We recognize that a guaranty “is a collateral agreement for another’s undertaking, and is an independent contract which imposes responsibilities different from those imposed in the agreement to which it is collateral.” Derges v. Hellweg, 128 S.W.3d 186, 191 (Mo.App.S.D.2004) (internal quotation omitted). However, “[a] guaranty agreement may be construed together with any contemporaneously executed agreements dealing with the same subject matter as an aid in ascertaining the intention of the parties.” Dunn Indus. Grp., Inc. v. City of Sugar Creek, 112 S.W.3d 421, 434 (Mo. banc 2003). In fact, “when several instruments relating to the same subject are executed at the same. time[,] ... the documents will be construed together, even in the absence of explicit incorporation, unless the realities of the situation indicate that the parties did not so intend.” Johnson ex rel. Johnson v. JF Enters., LLC, 400 S.W.3d 763, 767 (Mo. banc 2013) (emphasis and quotation omitted). Such is true even when the instruments are “not part of a single contract.” Id.
Here, Appellant executed and signed all the Notes and Guaranties on January 19, 2009. Each Note was attached as an exhibit to its corresponding Guaranty, and each Guaranty specifically references the corresponding Note executed by Appellant. Thus, the Notes and Guaranties were executed contemporaneously and clearly relate to the same subject matter. Accordingly, the Notes and Guaranties should be construed together in order to ascertain the intention of the parties with respect to the jury-waiver provisions.
We first note that the Guaranties contain language indicating that they were an essential step in ensuring execution of the Notes. The Guaranties state that Appellant “expressly acknowledges” that Respondents are “relying upon [the Guaranties] in extending credit to Borrower [Appellant].” The Guaranties further provide that Respondents have accepted the Guaranties “as a material inducement to the extension of credit to the Borrower [Appellant].” Such language intimates that the Guaranties, which contain jury-waiver provisions, played an integral role in Respondents extending credit to Appellant in exchange for the Notes.

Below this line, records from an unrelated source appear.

(* ===== verification/MachOLoadProps.v ===== *)
(** What loading an image promises: selection reads only inside the file and
    returns a validated slice, the first of the best ARM slices; the walk over its
    commands maps exactly the segments, keeps the address space consistent and,
    for segments aligned in the file, maps no byte outside the file's mapping. *)

From stdpp Require Import base gmap list list_numbers infinite.
From Stdlib Require Import ZArith Lia.
From S2P Require Import Prelude VmEpoch GuestMemory GuestMapping GuestReserve VmInvariant MappingProps.
From S2P Require Import RemapProps MemoryWitness Bytes MachOImage MachOLoad.

Open Scope Z_scope.

Lemma RangeFits_true o n c : LC32RangeFits o n c = true <-> o <= c /\ n <= c - o.
Proof. unfold LC32RangeFits. rewrite andb_true_iff, !Z.leb_le. done. Qed.

(** ** Selection *)

Section fields.
Context (file : list Z) (Hfile : Forall byte_ok file).

Definition le32 (off : Z) : Z := le_int (sub file off 4).

Lemma u32_at_done {E} off : 0 <= off -> off + 4 <= blen file -> u32_at (E := E) file off = Done (le32 off).
Proof. intros. unfold u32_at. by rewrite fetch_in_buf by lia. Qed.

Furthermore, the. language in the jury-waiver provisions themselves indicates that the provisions relate to the Notes. The Guaranties’ jury-waivers provide:
TO THE EXTENT PERMITTED BY APPLICABLE LAW, AND ACKNOWLEDGING THAT THE CONSEQUENCES OF SAID WAIVER ARE FULLY UNDERSTOOD, GUARANTOR HEREBY EXPRESSLY WAIVES THE RIGHT TO TRIAL BY JURY IN ANY ACTION OR PROCEEDING INSTITUTED AGAINST GUARANTOR OR ANY OTHER PERSON LIABLE ON THE NOTE.
The term “Note”, as used in the Guaranties, refers to the “promissory note[s] dated effectively January 19, 2009, executed by [Appellant], payable to [Respondents] .... ” Thus, the jury-waiver provisions specifically reference the Notes executed by Appellant. More importantly, the jury-waiver provisions address Appellant’s right to a jury trial in all actions and proceedings instituted against him, as the guarantor, and “any other person liable on the Note[s].” Appellant was and remains the only person liable on the Notes. Thus, *813by referencing all legal proceedings instituted against persons liable on the Notes, the jury-waiver provisions speak to all actions that could be instituted against Appellant with respect to his liability on the Notes.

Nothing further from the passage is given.